**TASK DIRECTIONS:** From the records below, transcribe exactly the lines that begin at the line with "(* ===== verification/DaemonBuffers.v" and end at the line with "(the last answers), daemon/event-coalescer.ts", both included.

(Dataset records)
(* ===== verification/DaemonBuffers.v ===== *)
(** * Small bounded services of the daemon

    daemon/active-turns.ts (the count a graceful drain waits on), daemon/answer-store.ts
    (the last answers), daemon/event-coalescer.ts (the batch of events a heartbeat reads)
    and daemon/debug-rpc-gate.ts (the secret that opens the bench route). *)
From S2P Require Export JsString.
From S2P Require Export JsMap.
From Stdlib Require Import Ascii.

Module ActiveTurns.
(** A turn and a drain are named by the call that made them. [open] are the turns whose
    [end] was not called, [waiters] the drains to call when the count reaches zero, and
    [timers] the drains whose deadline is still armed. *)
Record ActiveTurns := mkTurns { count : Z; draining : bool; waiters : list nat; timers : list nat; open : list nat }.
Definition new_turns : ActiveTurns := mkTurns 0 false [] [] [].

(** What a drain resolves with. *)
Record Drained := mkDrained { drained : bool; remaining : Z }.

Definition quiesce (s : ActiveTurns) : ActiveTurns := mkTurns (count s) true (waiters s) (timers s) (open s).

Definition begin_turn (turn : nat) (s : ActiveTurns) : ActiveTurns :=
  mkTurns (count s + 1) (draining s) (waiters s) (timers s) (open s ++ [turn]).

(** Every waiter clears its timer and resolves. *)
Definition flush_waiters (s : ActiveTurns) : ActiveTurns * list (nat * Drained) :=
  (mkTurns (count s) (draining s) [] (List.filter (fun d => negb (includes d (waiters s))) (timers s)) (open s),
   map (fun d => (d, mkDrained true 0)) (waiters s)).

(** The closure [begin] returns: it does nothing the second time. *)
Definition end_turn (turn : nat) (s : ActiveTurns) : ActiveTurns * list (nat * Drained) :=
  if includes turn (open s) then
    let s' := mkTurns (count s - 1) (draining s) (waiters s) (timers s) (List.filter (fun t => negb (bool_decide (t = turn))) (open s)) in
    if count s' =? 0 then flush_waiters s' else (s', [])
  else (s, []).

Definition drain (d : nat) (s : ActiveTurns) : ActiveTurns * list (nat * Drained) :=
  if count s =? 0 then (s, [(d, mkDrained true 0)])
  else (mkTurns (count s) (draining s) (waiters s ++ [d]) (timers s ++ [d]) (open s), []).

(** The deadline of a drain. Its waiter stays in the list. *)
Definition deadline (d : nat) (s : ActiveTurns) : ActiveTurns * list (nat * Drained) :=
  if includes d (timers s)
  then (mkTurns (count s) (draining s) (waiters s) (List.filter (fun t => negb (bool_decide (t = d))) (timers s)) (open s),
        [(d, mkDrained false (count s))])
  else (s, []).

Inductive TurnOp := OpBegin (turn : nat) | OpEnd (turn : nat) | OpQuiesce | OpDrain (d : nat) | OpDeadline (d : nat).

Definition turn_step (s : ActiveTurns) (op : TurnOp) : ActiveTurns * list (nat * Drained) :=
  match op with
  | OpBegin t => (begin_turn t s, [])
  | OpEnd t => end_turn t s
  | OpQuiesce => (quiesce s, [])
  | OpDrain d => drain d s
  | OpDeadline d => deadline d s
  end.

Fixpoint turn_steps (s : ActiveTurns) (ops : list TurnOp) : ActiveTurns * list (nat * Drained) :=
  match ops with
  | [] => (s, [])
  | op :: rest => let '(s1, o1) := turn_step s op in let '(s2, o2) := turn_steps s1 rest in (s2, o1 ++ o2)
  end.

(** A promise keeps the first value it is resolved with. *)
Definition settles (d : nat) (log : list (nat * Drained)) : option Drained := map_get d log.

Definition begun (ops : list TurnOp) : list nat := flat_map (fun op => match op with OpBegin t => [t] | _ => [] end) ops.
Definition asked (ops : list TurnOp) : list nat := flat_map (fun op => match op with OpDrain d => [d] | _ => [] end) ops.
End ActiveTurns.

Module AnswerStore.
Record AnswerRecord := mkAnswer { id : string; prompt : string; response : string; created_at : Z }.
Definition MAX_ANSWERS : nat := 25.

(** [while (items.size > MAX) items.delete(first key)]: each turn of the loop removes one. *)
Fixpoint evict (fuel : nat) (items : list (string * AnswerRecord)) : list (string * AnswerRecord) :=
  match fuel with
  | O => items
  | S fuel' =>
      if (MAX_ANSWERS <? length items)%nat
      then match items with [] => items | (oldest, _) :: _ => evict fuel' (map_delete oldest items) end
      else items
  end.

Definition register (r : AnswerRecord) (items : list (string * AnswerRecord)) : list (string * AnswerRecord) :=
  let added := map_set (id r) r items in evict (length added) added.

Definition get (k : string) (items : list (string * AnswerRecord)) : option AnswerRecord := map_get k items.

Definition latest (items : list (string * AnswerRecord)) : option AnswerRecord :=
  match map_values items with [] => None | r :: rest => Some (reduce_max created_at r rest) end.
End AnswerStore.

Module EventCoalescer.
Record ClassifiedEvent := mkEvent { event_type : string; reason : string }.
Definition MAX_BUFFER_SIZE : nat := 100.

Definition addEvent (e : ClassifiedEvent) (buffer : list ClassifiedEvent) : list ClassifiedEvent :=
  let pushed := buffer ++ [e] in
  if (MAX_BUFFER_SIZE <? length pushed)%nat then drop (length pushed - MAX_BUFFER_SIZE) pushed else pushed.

---

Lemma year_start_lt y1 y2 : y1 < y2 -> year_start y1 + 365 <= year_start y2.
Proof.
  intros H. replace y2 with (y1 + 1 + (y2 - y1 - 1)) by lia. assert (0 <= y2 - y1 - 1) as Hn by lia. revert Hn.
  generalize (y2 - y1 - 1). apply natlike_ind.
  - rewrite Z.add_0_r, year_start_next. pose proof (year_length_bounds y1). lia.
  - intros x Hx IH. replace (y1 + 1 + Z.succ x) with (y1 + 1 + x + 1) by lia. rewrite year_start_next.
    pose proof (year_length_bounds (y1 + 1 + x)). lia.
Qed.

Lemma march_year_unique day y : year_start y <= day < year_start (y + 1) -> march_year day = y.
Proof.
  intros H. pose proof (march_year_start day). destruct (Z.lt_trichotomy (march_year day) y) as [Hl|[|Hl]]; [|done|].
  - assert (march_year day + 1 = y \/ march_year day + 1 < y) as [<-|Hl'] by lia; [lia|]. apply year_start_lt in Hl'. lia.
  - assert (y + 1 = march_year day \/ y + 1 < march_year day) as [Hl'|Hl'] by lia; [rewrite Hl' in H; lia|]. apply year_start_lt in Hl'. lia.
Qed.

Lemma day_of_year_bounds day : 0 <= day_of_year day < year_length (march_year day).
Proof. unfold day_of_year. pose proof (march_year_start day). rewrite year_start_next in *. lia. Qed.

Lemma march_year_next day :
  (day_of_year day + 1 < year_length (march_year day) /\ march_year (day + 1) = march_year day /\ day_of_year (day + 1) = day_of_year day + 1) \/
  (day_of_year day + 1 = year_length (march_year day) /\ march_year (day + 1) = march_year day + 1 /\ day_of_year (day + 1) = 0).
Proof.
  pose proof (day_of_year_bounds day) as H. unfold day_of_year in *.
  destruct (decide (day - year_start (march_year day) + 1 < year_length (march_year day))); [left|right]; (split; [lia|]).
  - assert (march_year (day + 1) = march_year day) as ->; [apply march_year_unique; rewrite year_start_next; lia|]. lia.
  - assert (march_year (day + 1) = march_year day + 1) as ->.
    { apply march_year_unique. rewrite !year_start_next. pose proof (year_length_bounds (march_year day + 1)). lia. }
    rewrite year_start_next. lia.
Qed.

==

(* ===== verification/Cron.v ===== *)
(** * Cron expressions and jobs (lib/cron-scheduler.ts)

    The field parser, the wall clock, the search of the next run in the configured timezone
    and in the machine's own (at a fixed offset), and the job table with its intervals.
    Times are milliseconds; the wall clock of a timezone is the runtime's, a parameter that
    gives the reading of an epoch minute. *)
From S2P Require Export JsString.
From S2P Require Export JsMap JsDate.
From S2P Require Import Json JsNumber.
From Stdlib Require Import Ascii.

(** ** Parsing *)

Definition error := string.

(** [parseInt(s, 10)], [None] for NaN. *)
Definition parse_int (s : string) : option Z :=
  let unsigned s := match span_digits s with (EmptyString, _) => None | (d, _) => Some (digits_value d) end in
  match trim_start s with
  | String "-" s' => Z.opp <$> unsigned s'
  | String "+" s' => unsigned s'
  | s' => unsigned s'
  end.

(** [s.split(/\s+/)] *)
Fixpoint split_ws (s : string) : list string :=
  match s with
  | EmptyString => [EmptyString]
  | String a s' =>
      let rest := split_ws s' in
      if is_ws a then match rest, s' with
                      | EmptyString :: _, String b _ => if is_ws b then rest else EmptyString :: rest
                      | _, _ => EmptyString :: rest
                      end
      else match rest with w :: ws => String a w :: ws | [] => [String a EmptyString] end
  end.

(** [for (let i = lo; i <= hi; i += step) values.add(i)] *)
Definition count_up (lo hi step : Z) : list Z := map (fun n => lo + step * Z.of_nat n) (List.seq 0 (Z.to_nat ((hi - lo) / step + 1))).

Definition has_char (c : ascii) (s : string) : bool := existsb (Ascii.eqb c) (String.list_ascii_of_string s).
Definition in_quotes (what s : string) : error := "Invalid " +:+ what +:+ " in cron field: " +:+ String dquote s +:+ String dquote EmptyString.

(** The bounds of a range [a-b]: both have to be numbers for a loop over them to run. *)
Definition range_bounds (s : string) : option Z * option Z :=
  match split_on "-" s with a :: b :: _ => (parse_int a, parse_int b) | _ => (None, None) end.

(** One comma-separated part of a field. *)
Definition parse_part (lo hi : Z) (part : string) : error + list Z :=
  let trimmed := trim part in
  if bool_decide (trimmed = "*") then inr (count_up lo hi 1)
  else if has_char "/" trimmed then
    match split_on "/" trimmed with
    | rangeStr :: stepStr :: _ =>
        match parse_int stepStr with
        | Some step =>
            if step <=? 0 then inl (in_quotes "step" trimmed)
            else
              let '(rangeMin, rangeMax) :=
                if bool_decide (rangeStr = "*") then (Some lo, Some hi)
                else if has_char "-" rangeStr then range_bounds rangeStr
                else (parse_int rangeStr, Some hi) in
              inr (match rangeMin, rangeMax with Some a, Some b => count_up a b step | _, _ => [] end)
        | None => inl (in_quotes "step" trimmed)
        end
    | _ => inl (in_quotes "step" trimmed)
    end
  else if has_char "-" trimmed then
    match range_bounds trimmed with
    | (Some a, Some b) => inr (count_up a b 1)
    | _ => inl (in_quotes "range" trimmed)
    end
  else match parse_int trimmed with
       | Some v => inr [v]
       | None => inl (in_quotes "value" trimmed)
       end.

**RESULT OF THE TASK:**
(* ===== verification/DaemonBuffers.v ===== *)
(** * Small bounded services of the daemon

    daemon/active-turns.ts (the count a graceful drain waits on), daemon/answer-store.ts
    (the last answers), daemon/event-coalescer.ts (the batch of events a heartbeat reads)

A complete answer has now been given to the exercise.